One problem all of them have is that, again, there are no values placed on the Y axis. You have absolutely no idea what the graphs signify. They appear to be measuring yield (simply because there’s a % indicator in some of them), but with no indicator of values, you don’t know if these graphs are showing a 7%, 70% or 97% yield. Nor do you know if all the graphs are using the same scale.
That would appear to be the case for the top three graphs. The bottom is missing from all of them. Why, and what does that signify? AMD leaves you clueless.
Here’s another, this one is supposed to show how much better 90nm is supposed to be than 130nm:
This is supposed to tell about the power consumption/frequency curve for 90nm compared to 130nm. Unfortunately, it tells you neither the watts being used, nor the frequencies reached; there’s no values placed on the X or Y axis. This makes it little more than a pretty picture.
Just in case you’ve understandably come to the conclusion that the guy making the slides at AMD just doesn’t know how to label a graph (and nobody says anything because he’s some exec’s neer-do-well relative), no, they can:
They are quite capable of doing a graph correctly (though the next one goes right back to the same old), so rest assured any omissions elsewhere aren’t due to accident or incapability.
These graphs illustrate what I have long observed with AMD. If there’s a choice between being straight or being slick, they’ll choose slick every time. It was true five years ago, it’s true today, if anything, they’ve gotten slicker.
And frankly, that bothers me.
I don’t like a company that essentially tries to mislead me and the rest of the world whenever they run into problems. Unlike perhaps many or most, I have a long memory about such things.
I remember AMD telling an analyst conference that Palominos were going to be out very shortly, then delaying them six months almost immediately after the conference.
I remember all the “we have no problems making these chips” for months until “oh yes, we did have a problem” situations with the Thunderbird A and just about every flavor of Hammer.
I remember the “no, we’re not, no we’re not, no we’re . . . , oh yes, we will” when it came to dual-channel desktops, or x86-64 less Semprons or multiple sockets for desktop Hammers.
Doing things like that may work a couple times maybe a few times more for the less retentive, but eventually people are put on their guard and start looking for the loopholes in anything said.
Due to what I do, I’ve had to watch them more closely than most, and frankly, I look for the loopholes simply because I’ve found so many over the years.

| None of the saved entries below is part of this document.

(** * Word Format Studio: the formatting route ([src/app/api/format/route.ts])

    A shallow embedding of the route's helpers ([parseBoolean], [toTitleCase],
    [convertSmartQuotes], [normalizeSpacing], [applyTitleCase],
    [applySmartQuotes], [buildStyleSheet], [buildHtmlDocument]) and of its
    [POST] handler, with the properties the specification states about them. *)

From Stdlib Require Import List NArith ZArith Bool Ascii String DecimalString Lia.
Import ListNotations.

Set Implicit Arguments.
Set Warnings "-register-all".
Local Open Scope N_scope.

(** ** JavaScript strings

    A JavaScript string is a sequence of UTF-16 code units.  Literals of the
    source that are plain ASCII are written with [lit]; the four curly quotes
    are single code units. *)

Module JS.

Definition code_unit := N.
Definition jsstring := list code_unit.

Definition lit (s : string) : jsstring :=
  map N_of_ascii (list_ascii_of_string s).

Definition empty : jsstring := [].

Fixpoint eqb (a b : jsstring) : bool :=
  match a, b with
  | [], [] => true
  | x :: a', y :: b' => N.eqb x y && eqb a' b'
  | _, _ => false
  end.

(** The class [\s] of a regular expression, which is also the set that
    [String.prototype.trim] strips: WhiteSpace and LineTerminator. *)
Definition isSpace (c : code_unit) : bool :=
  (N.leb 9 c && N.leb c 13) || N.eqb c 32 || N.eqb c 160 || N.eqb c 5760
  || (N.leb 8192 c && N.leb c 8202) || N.eqb c 8232 || N.eqb c 8233
  || N.eqb c 8239 || N.eqb c 8287 || N.eqb c 12288 || N.eqb c 65279.

(** Case mapping, modelled on the ASCII letters; any other code unit is left
    as it is. *)
Definition lowerUnit (c : code_unit) : code_unit :=
  if N.leb 65 c && N.leb c 90 then c + 32 else c.

Definition upperUnit (c : code_unit) : code_unit :=
  if N.leb 97 c && N.leb c 122 then c - 32 else c.

Definition toLowerCase (s : jsstring) : jsstring := map lowerUnit s.
Definition toUpperCase (s : jsstring) : jsstring := map upperUnit s.

(** [s.charAt(0)] and [s.slice(1)]. *)
Definition charAt0 (s : jsstring) : jsstring := firstn 1%nat s.
Definition slice1 (s : jsstring) : jsstring := skipn 1%nat s.

(** [s.includes(c)] for a one-unit needle. *)
Definition includes (c : code_unit) (s : jsstring) : bool := existsb (N.eqb c) s.

(** [parts.join(sep)]. *)
Fixpoint join (sep : jsstring) (parts : list jsstring) : jsstring :=
  match parts with
  | [] => []
  | [p] => p
  | p :: rest => p ++ sep ++ join sep rest
  end.

(** [s.split(/\s+/)]: the pieces between the maximal runs of white space.
    [inRun] says that the unit before the cursor belonged to a separator;
    [acc] holds the current piece, reversed. *)
Fixpoint splitSpaces_from (inRun : bool) (acc : jsstring) (s : jsstring)
  : list jsstring :=
  match s with
  | [] => [rev acc]
  | c :: r =>
      if isSpace c then
        if inRun then splitSpaces_from true acc r
        else rev acc :: splitSpaces_from true [] r
      else splitSpaces_from false (c :: acc) r
  end.
(** * Import pipeline of the diet/exercise planner: a shallow embedding

    The development follows the Python sources under
    [backend/app/services]:

    - [excel_parser.py]   : [ExcelParser] and [convert_to_plan_items]
    - [pdf_parser.py]     : [PDFParser]
    - [data_validator.py] : [DataValidator]
    - [file_validator.py] : [FileValidator]

    Python values are modelled by an inductive type [value]; text is a
    sequence of Unicode code points; floats are IEEE binary64 numbers in
    the representation of [SpecFloat]; dictionaries are finite maps;
    exceptions are an explicit result type. *)

From Stdlib Require Import ZArith NArith List String Ascii Bool Lia Sorted.
From Stdlib Require Import Floats.SpecFloat.
From stdpp Require Import base option list strings gmap fin_maps.

Local Open Scope Z_scope.

(** ** Python text *)

Module Text.

(** A Python [str] is a sequence of code points. *)
Definition pystr := list N.

Definition byte_list (s : string) : list N :=
  List.map (fun a => N_of_ascii a) (list_ascii_of_string s).

(** Decoding of the UTF-8 bytes of a source literal. *)
Fixpoint utf8_decode (bs : list N) : pystr :=
  match bs with
  | [] => []
  | b :: r =>
    if (b <? 128)%N then b :: utf8_decode r
    else if (b <? 224)%N then
      match r with
      | b1 :: r1 => ((b - 192) * 64 + (b1 - 128))%N :: utf8_decode r1
      | _ => []
      end
    else if (b <? 240)%N then
      match r with
      | b1 :: b2 :: r2 =>
        ((b - 224) * 4096 + (b1 - 128) * 64 + (b2 - 128))%N :: utf8_decode r2
      | _ => []
      end
    else
      match r with
      | b1 :: b2 :: b3 :: r3 =>
        ((b - 240) * 262144 + (b1 - 128) * 4096 + (b2 - 128) * 64 + (b3 - 128))%N
          :: utf8_decode r3
      | _ => []
      end
  end.

Definition utf8 (s : string) : pystr := utf8_decode (byte_list s).

Definition chr_eqb (a b : N) : bool := (a =? b)%N.

Fixpoint str_eqb (a b : pystr) : bool :=
  match a, b with
  | [], [] => true
  | x :: a', y :: b' => chr_eqb x y && str_eqb a' b'
  | _, _ => false
  end.
(** C5. For a matrix of [R] rows and [C >= 2] columns with pairwise
    distinct coordinate pairs, [mat_to_dataframe] returns a table of [R]
    entries under the timestamp labels; entry [r] has the key
    [(matrix[r][0], matrix[r][1])] and the values [matrix[r][2:]], one per
    timestamp label ([C - 2] of them), and no key has two value
    sequences. *)
Theorem mat_to_dataframe_indexed (path var_name : string)
    (dt : option datetime) (mat : container V) (a : ndarray V) :
  scipy_loadmat env path = inr mat →
  mat !! var_name = Some a →
  ndarray_wf a → 2 ≤ shape1 a →
  valid (default default_dt dt) →
  last_step_representable (default default_dt dt) (shape1 a) →
  NoDup (omap (row_key 0 1) (arr_rows a)) →
  ∃ dfm cols,
    mat_to_dataframe env path var_name None dt = inr dfm
    ∧ column_headers (shape1 a) (default default_dt dt) = inr cols
    ∧ columns dfm = drop 2 cols
    ∧ length (columns dfm) = shape1 a - 2
    ∧ length (index dfm) = shape0 a
    ∧ (∀ (r : nat) (row : list V),
         arr_rows a !! r = Some row →
         ∃ x y, row !! 0 = Some x ∧ row !! 1 = Some y
                ∧ index dfm !! r = Some (x, y)
                ∧ values dfm !! r = Some (drop 2 row)
                ∧ length (drop 2 row) = shape1 a - 2)
    ∧ (∀ key vs vs',
         (key, vs) ∈ zip (index dfm) (values dfm) →
         (key, vs') ∈ zip (index dfm) (values dfm) → vs = vs').
Proof.
  intros Hload Hvar Hwf HC Hv Hlast Hnd.
  destruct (column_headers_total _ _ Hv Hlast) as [cols Hcols].
  destruct (column_headers_stamps _ _ _ Hcols) as (stamps & -> & Hlen & Hs).
  assert (Forall (λ row, length row = 2 + length stamps) (arr_rows a)) as Hrows.
  { eapply Forall_impl; [exact Hwf|]. simpl. intros row ->. lia. }
  destruct (set_index_coordinates stamps (arr_rows a) (seq 0 (shape0 a)) Hs Hrows)
    as [Hset Hkeys].
  eexists _, _. split; [|split; [exact Hcols|]].
  { unfold mat_to_dataframe. rewrite Hload. cbn [mbind result_bind].
    unfold getitem. rewrite Hvar. cbn [mbind result_bind]. rewrite Hcols. cbn [mbind result_bind].
    unfold DataFrame_with_columns.
    rewrite bool_decide_eq_true_2 by (simpl; lia).
    cbn [mbind result_bind]. unfold limit_and_index.
    cbn [mbind result_bind mret result_ret]. exact Hset. }
  cbn [columns index values].
  split; [done|]. split; [lia|]. split; [|split].
  - apply Forall2_length in Hkeys. unfold shape0. lia.
  - intros r row Hrow.
    destruct (Forall2_lookup_l _ _ _ _ _ Hkeys Hrow) as (k & Hk & x & y & Hxy & ->).
    exists x, y. rewrite Hxy at 1 2. split; [done|]. split; [done|].
    split; [done|]. split; [by rewrite list_lookup_fmap, Hrow|].
    rewrite length_drop. rewrite Forall_forall in Hrows.
    rewrite (Hrows row) by (by eapply list_elem_of_lookup_2). lia.
  - intros key vs vs'. by apply zip_functional.
Qed.
(** * Togyz Kumalak: rules engine, text serialization and PUCT search

    A shallow embedding of [src/game/togyzkumalak.py], [src/game/encoding.py]
    and [src/mcts/search.py], with the properties of the specification
    stated and settled against it.

    Python integers are unbounded, hence [Z].  Python lists are [list]s read
    and written through [py_get] and [py_set], which reproduce Python's
    indexing (negative indices count from the end, anything else out of range
    raises [IndexError]).  The two-element outer lists [pits], [kazans] and
    [tuzdyk_indices], always indexed by the constants [WHITE] and [BLACK], are
    pairs indexed by a [player]; [player_to_move] only takes these two values.
    Exceptions are the [Raise] case of [result].  Strings are ASCII strings,
    floats are binary64 numbers, dictionaries are finite maps, or association
    lists where the order of insertion matters. *)

From Stdlib Require Import ZArith Lia Ascii String DecimalString DecimalPos DecimalZ.
From Stdlib Require Import PrimFloat Uint63 SpecFloat FloatOps FloatAxioms.
From stdpp Require Import base option list strings countable gmap sorting.

Local Open Scope Z_scope.

(** ** Exceptions *)

Inductive exn := ValueError | IndexError | KeyError | AssertionError.
Definition _task_to_function_params (task : Task) (text : string) : list ParamDict :=
  map (fun slot =>
         let param_type :=
           if Py.isin "date" (Py.lower slot) then "string"
           else if Py.isin "number" (Py.lower slot) || Py.isin "amount" (Py.lower slot)
                then "string"
           else if Py.isin "count" (Py.lower slot) || Py.isin "quantity" (Py.lower slot)
                then "integer"
           else "string" in
         mkParam slot (Some param_type)
                 (Some ("The customer's " +:+ Py.replace "_" " " slot))
                 None None None)
      (data_to_collect task).

Definition output_map : list (string * string) := [
  ("get_appointment_slots", "List of available appointment slots with dates and times");
  ("book_appointment", "Booking confirmation with confirmation code");
  ("get_order_status", "Order status including tracking info and estimated delivery");
  ("get_account_info", "Account details including balance and recent activity");
  ("submit_complaint", "Complaint ticket ID and status");
  ("process_cancellation", "Cancellation confirmation and refund details");
  ("check_availability", "Availability status with available options");
  ("search_knowledge_base", "Relevant FAQ entries or knowledge base articles")
].

Definition _infer_output (fn_name : string) (task : Task) : string :=
  default "JSON response with operation result" (Py.get output_map fn_name).

(** One requirement per task that requires an API, in task order. *)
Definition function_for_task (text : string) (task : Task) : FunctionRequirement :=
  let task_name := Py.replace " " "_" (Py.lower (task_name task)) in
  let fn_name := _task_to_function_name task_name task in
  let fn_params := _task_to_function_params task text in
  mkFnReq fn_name (api_description task) fn_params (_infer_output fn_name task).

Definition _detect_functions (tasks : list Task) (text : string) : list FunctionRequirement :=
  map (function_for_task text) (List.filter requires_api tasks).

Definition domain_names : list (string * string) := [
  ("healthcare", "MediBot"); ("e-commerce", "ShopAssist"); ("finance", "FinanceHelper");
  ("travel", "TravelBuddy"); ("telecommunications", "TeleConnect");
  ("food_delivery", "FoodieBot"); ("insurance", "InsureGuide"); ("education", "EduAssist");
  ("real_estate", "PropertyPal"); ("automotive", "AutoCare"); ("general_support", "Ava")
].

This is simply not a well-run company. Somehow, the product can end up pretty good, but the company itself rarely is.
CPU making is a tough business, and it’s gotten a lot tougher the last couple years; there’s no denying that. There have been a lot of problems, there’s been some failures.

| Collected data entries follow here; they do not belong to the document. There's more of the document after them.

Lemma run_suite_timing evs k :
  match suite_times evs k with
  | None => Dict_lookup (_suites (self (run evs new_Aggregator))) k = None
  | Some (s, e) =>
      ∃ l, Dict_lookup (_suites (self (run evs new_Aggregator))) k = Some l
           ∧ timing <$> heap (run evs new_Aggregator) !! l
             = Some (new_Date s, (λ t, ADate (new_Date t)) <$> e)
  end.
Proof.
  induction evs as [|[now ev] evs IH] using rev_ind.
  { cbn. unfold Dict_lookup. by case_match. }
  rewrite suite_times_snoc, run_snoc.
  destruct (run_records_separate_aux evs) as (_ & _ & _ & SS & TS).
  set (w := run evs new_Aggregator) in *.
  assert (∀ l p, timing <$> heap w !! l = Some p → l ≠ fresh (dom (heap w)))
    as Hfresh.
  { intros l p H ->. by rewrite fresh_record_absent in H. }
  unfold suite_clock. cbn [fst snd].
  destruct ev; try (rewrite emit_suites;
    destruct (suite_times evs k) as [[s e]|]; [|done];
    destruct IH as (l & Hl & Ht); exists l; split; [done|];
    rewrite emit_timing; repeat case_decide; simplify_eq; try done;
    solve [ by destruct (Hfresh _ _ Ht) | by destruct (TS _ _ _ H Hl) ]).
  - (* 'suite' *)
    rewrite emit_suites. destruct (String.eqb_spec uid0 k) as [->|Hne].
    + rewrite decide_True by done. eexists. split; [done|].
      rewrite emit_timing. by rewrite decide_True.
    + rewrite decide_False by done.
      destruct (suite_times evs k) as [[s e]|]; [|done].
      destruct IH as (l & Hl & Ht). exists l. split; [done|].
      rewrite emit_timing. rewrite decide_False; [done|]. by eapply Hfresh.
  - (* 'suite end' *)
    rewrite emit_suites. destruct (String.eqb_spec uid0 k) as [->|Hne].
    + destruct (suite_times evs k) as [[s e]|]; [|done].
      destruct IH as (l & Hl & Ht). exists l. split; [done|].
      rewrite emit_timing. rewrite decide_True by done.
      destruct (heap w !! l) as [d|]; [|done].
      unfold timing in *. simpl in *. simplify_eq. congruence.
    + destruct (suite_times evs k) as [[s e]|]; [|done].
      destruct IH as (l & Hl & Ht). exists l. split; [done|].
      rewrite emit_timing. rewrite decide_False; [done|].
      intros Hk0. by destruct Hne; eapply SS.
Qed.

What about Intel? They’ve certainly had their occasional issues with honesty in history. They essentially ran both the PIII and PIV designs into the ground despite plenty of warnings of trouble. I still haven’t forgotten the months of denials about MTH on the old 820 boards.
Nonetheless, eventually they do ‘fess up on major problems and do what they can to make things right. Late may not be good, but it’s still better than never.
They do try to keep customers informed on major changes to platforms well ahead of time (something AMD may be catching onto when they made good-enough 2006 roadmaps available about a year ahead of time), and they don’t play most of these kinds of games with graphs that you’ve seen here.
On the whole, I’d say Intel is a better “customer-centric” company, if only to say not-so-good is better than bad.
Then again, when you have to choose between a first-rate company with a second-rate product and a second-rate company with a first-rate product, it’s never an ideal choice.